While I was playing my tourneys I was rubbing my shoulder as it felt a bit strained, having sat at a poker table for 9 hours straight. Lee Jones walked in and asked me what was wrong then stood behind me massaging my neck and shoulders for 10 minutes while I played on PokerStars. What a good guy. I remember years ago reading a cool story about Lee sending pizzas to player’s houses but never could I have imagined that one day I’d have Lee himself massage me while I played on PokerStars on a Sunday night.
On the final day I was given a private tour of the PokerStars HQ by Christin who runs PokerSchoolOnline. I’d been there before a few years ago but it was another good chance to talk to all the staff and ask them about their role at PokerStars and what they were working on.
It’s quite a laid back atmosphere there with a smart-casual dress code. The finance types are more towards the “smart” end of that spectrum whereas the techies are more casual. Especially the product development team who even have a massive Grand Theft Auto V poster on the wall of their room. That’s the team who have been working for the last couple of years on PokerStars 7, the new version of the PokerStars client that’s due for release next year.

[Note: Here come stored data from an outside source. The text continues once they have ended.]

Lemma extract_line_usable (line : string) (m : message) :
  extract_line parse_line line = Some m ->
  (m_role m = "user" \/ m_role m = "assistant")
  /\ (5 <= String.length (m_text m) <= 1000)%nat
  /\ JS.startsWith "/" (m_text m) = false
  /\ m_text m <> "HEARTBEAT_OK" /\ m_text m <> "NO_REPLY".
Proof.
  unfold extract_line.
  destruct (parse_line line) as [e|]; [|discriminate].
  destruct (etype e) as [t|]; [|discriminate].
  destruct (emessage e) as [msg|]; [|discriminate].
  destruct (negb (String.eqb t "message")); [discriminate|].
  destruct (role msg) as [r|]; [|discriminate].
  destruct (String.eqb_spec r "user") as [Hu|Hu];
    destruct (String.eqb_spec r "assistant") as [Ha|Ha]; simpl;
    try discriminate.
  all: set (text := message_text (mcontent msg)).
  all: destruct (negb (JS.truthy text)); simpl; [discriminate|].
  all: destruct (Nat.ltb_spec (String.length text) 5) as [|Hlen];
    [discriminate|].
  all: destruct (String.eqb_spec text "HEARTBEAT_OK") as [|Hh];
    [discriminate|]; simpl.
  all: destruct (String.eqb_spec text "NO_REPLY") as [|Hn]; [discriminate|].
  all: destruct (JS.startsWith "/" text) eqn:Hs; [discriminate|].
  all: intros E; inversion E; subst m; clear E; simpl.
  all: split; [auto|].
  all: split; [rewrite slice0_length; lia|].
  all: split; [rewrite slice0_first by (simpl; lia); exact Hs|].
  all: assert (Hcut : forall lit : string,
         (String.length lit < 1000)%nat -> text <> lit ->
         JS.slice0 1000 text <> lit).
  all: try (intros lit Hlit Hne Heq;
            destruct (Nat.le_gt_cases (String.length text) 1000) as [Hle|Hgt];
            [rewrite (slice0_short 1000 text Hle) in Heq; contradiction
            |pose proof (slice0_length 1000 text) as Hl;
             rewrite Heq in Hl; lia]).
  all: split; apply Hcut; solve [simpl; lia | assumption].
Qed.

There was a huge buzz in the office as the final table of the UKIPT main event had just started and was being streamed live on big screens and people’s monitors. Team Online manager Chris had made the final table so everyone was rooting for their colleague.
I got to walk around the office asking people about their roles at PokerStars. The most fun sounding jobs were the security guys as it sounds like exciting detective work. There are even resources dedicated to stopping people from multi-accounting play money accounts to dump chips and sell them. They are on top of it all. Basically if you’re ever thinking of doing something shady related to an online poker site I would say that PokerStars would be the absolute nut worst site that you could possibly try to do it on.
Some of the cool perks that staff get are unlimited free cans of juice and chocolate bars, so I couldn’t help but indulge in that.
Steve Day, who those of you who listen to the TwoPlusTwo PokerCast will be familiar with, was off sick so I made myself comfortable at his desk with some Sprite and Twixes.
There’s also cafeteria in the office that’s open all day and serves healthy hot food. It looked like a full large meal was around £4 and Christin said that staff are given a £3 per day allowance towards anything they buy there.
After meeting the staff at the HQ I felt even better about PokerStars than I did before I walked through the door. There’s a lot of very smart people working there who are focused on making it an even more fun and safe site to play on than it already is.
After the tour I went back to the Villa Marina to rail the final table which had Team Online manager Chris and Team PokerStars SportStar Fatima de Melo competing for glory.
As we railed it was announced that there was free pizza and beer for everyone. There must have been no fewer than 30 boxes with delicious pizzas of various toppings stacked on a table. What a result. Again, the people running the event going out of their way to look after everyone.
Chris and Fatima both played excellent poker and it was a great atmosphere in the room with all the PokerStars staff and pros cheering them on. It’s a shame neither of them took it down. Chris finishing 4th and Fatima was the runner-up after losing a coinflip. I’m sure both of them will happy about the big payday nonetheless.
My week on the Isle of Man is one I’ll never forget. I had a blast, met so many great people and was made to feel so incredibly welcome by everyone there. Everyone I spoke to is wishing that this becomes a regularly yearly fixture on the UKIPT and I give my “+1” to that.
The next tournament for me is UKIPT Nottingham 6-Max in a few weeks. Hope to see you there.